(YOUR GOAL): Stop at the line containing "was, and reports": every line of the listing from the first up to that one must be set down exactly.

....................

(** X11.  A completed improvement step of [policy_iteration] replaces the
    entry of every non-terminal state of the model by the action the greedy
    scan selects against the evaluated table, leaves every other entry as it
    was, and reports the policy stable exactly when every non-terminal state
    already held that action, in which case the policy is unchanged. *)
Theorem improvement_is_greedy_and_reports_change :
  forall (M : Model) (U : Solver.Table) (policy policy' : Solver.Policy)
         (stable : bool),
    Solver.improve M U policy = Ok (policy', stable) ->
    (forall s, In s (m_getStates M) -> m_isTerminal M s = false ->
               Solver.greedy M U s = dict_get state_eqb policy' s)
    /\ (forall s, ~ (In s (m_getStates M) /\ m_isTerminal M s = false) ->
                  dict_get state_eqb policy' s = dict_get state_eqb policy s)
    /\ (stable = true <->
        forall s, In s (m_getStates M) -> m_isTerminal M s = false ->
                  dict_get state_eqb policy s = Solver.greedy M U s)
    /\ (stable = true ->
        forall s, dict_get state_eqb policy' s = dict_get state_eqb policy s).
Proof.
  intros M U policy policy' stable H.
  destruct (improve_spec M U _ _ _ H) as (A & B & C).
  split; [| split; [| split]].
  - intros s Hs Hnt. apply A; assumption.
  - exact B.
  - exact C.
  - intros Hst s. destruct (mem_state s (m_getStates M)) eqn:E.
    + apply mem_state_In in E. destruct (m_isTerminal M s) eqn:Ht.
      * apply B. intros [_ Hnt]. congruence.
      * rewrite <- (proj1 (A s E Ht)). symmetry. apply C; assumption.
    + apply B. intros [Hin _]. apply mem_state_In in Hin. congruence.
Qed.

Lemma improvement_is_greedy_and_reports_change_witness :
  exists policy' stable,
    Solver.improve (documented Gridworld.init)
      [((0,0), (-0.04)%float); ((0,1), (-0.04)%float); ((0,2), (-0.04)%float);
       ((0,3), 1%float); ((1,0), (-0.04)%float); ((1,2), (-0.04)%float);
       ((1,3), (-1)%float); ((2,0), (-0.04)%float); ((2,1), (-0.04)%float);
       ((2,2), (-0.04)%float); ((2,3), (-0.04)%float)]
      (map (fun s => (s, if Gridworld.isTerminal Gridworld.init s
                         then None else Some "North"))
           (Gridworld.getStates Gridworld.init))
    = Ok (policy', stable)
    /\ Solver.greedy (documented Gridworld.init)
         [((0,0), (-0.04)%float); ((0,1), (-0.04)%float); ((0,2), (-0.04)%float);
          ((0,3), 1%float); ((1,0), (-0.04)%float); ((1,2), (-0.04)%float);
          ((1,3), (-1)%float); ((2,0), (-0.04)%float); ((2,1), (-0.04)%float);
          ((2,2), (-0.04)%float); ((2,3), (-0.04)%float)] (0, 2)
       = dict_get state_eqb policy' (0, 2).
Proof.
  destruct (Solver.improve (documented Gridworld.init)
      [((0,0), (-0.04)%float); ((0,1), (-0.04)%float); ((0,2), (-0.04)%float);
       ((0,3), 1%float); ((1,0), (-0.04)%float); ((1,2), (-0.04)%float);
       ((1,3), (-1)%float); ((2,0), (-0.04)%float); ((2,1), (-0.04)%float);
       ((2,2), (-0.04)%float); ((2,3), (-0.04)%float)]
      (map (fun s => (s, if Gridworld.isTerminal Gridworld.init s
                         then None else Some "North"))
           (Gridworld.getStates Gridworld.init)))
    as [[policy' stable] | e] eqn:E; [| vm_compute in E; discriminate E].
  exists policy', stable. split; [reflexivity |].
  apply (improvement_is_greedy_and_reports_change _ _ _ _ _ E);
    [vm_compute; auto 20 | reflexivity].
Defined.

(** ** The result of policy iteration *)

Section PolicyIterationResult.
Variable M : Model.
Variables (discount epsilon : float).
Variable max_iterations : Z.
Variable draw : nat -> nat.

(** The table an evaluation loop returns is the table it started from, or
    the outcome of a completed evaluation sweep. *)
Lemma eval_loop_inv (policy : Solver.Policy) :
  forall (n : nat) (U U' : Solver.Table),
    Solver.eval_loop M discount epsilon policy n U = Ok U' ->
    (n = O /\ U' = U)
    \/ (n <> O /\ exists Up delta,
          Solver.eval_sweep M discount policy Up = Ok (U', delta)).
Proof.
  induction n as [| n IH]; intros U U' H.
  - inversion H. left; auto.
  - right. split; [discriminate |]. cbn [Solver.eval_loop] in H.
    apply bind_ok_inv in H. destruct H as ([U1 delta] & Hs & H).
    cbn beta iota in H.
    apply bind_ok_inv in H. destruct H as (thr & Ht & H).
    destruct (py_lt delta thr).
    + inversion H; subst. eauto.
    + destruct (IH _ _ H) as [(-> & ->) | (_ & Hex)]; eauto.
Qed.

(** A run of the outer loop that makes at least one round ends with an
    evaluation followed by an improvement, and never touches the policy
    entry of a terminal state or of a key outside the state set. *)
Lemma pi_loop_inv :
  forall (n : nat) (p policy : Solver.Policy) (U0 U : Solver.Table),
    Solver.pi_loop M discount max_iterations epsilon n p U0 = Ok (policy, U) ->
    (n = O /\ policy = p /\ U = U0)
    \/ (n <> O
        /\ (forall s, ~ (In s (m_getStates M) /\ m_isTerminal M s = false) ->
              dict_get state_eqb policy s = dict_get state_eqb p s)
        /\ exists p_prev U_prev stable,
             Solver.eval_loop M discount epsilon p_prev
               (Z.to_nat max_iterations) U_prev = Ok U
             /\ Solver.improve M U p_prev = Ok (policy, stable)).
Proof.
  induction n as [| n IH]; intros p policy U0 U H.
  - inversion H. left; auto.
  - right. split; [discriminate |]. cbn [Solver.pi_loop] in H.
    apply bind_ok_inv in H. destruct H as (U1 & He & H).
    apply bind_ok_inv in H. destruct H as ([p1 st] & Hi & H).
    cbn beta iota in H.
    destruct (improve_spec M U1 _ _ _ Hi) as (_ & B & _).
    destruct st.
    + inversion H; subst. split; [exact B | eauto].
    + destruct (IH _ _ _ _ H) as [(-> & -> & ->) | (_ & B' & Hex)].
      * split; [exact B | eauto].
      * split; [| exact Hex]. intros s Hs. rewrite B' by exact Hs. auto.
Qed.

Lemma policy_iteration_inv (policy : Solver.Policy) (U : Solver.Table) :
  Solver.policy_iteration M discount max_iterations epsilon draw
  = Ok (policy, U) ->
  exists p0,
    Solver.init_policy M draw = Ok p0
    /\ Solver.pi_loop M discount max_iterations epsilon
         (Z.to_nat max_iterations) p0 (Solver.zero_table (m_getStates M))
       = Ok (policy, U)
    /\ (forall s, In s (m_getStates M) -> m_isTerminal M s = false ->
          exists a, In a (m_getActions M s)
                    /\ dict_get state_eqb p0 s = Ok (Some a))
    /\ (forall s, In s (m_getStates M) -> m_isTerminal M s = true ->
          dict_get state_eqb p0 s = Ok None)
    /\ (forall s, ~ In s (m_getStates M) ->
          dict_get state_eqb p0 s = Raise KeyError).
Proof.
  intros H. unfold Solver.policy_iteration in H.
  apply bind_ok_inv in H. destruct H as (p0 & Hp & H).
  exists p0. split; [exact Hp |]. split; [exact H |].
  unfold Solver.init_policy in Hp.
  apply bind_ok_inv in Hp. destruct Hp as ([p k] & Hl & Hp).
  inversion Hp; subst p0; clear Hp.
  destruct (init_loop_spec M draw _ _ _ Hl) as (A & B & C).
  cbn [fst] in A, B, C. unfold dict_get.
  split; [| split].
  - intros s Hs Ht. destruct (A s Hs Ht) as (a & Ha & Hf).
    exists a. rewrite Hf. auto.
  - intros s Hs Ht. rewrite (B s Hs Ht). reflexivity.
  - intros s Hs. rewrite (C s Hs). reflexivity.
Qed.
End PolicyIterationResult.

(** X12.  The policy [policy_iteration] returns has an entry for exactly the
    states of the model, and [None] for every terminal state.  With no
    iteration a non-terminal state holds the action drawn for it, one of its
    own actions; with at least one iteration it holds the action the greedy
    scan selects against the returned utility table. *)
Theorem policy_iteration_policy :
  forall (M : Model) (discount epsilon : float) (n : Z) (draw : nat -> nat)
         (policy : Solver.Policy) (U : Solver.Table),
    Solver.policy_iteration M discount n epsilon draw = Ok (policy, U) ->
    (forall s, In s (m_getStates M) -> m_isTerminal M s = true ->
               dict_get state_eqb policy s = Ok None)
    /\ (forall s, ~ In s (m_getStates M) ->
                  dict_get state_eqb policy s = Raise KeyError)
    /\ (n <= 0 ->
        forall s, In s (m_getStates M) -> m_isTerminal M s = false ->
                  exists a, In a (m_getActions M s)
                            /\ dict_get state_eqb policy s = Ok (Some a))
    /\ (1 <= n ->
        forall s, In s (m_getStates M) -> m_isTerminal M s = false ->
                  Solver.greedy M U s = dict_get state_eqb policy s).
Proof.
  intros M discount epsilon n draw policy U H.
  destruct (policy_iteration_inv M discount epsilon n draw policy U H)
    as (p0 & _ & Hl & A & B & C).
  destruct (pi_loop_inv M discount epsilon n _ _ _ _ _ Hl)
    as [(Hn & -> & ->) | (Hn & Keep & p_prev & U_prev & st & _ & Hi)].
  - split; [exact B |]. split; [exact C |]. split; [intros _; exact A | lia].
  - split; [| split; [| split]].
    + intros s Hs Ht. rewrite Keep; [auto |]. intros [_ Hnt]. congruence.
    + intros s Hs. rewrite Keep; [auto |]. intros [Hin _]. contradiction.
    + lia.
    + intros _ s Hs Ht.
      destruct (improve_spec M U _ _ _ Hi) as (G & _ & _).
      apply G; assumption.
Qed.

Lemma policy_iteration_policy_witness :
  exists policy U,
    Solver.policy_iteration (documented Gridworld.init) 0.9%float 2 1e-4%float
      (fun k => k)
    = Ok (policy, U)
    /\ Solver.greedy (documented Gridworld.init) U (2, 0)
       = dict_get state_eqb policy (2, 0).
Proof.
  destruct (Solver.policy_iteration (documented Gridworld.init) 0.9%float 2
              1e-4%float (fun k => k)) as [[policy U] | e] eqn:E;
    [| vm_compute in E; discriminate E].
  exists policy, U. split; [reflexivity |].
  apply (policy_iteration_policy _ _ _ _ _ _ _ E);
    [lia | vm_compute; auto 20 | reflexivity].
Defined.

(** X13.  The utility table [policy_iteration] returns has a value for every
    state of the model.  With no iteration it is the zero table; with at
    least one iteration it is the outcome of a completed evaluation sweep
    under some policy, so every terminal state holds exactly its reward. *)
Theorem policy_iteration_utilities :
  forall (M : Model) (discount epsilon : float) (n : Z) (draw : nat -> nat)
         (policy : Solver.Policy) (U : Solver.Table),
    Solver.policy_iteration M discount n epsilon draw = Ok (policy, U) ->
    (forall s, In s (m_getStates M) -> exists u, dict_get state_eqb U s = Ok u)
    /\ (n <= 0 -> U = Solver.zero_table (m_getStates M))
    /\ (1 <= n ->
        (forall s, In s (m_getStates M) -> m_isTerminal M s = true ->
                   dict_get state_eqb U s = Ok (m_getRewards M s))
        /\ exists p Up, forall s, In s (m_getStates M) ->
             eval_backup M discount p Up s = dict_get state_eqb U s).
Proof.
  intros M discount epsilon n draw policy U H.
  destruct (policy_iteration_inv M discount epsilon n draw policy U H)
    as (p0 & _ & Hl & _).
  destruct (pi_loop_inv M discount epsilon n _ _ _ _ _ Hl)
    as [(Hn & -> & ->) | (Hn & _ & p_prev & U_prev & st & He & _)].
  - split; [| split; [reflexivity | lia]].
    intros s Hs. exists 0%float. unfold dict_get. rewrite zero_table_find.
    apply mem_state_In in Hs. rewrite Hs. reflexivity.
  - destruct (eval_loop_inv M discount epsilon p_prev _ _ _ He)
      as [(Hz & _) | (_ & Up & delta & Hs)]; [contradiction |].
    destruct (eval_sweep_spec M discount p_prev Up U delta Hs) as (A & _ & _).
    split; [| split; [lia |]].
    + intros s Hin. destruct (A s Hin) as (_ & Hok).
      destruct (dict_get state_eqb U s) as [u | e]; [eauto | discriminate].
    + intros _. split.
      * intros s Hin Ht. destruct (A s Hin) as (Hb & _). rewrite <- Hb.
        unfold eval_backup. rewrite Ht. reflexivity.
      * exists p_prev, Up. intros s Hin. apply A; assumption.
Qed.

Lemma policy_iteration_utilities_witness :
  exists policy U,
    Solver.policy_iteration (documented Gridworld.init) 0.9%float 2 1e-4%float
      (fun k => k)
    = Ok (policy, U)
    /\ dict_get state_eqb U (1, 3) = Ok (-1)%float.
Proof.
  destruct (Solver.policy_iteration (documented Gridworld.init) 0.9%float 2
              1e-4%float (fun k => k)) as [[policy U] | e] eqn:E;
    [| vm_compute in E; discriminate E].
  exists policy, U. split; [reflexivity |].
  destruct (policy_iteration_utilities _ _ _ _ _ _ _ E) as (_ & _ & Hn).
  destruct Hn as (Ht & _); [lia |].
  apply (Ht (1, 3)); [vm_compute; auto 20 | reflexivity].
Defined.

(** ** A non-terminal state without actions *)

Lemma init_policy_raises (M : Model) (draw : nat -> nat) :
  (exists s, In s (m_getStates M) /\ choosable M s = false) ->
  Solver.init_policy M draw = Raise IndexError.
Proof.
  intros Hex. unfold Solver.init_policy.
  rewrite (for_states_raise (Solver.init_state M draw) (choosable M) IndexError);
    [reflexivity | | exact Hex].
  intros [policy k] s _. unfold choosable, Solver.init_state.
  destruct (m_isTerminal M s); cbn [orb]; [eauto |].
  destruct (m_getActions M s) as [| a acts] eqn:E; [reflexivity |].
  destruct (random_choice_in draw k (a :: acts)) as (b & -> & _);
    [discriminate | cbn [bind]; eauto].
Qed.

....................

(ANSWER SPACE):
(** X11.  A completed improvement step of [policy_iteration] replaces the
    entry of every non-terminal state of the model by the action the greedy
    scan selects against the evaluated table, leaves every other entry as it
    was, and reports the policy stable exactly when every non-terminal state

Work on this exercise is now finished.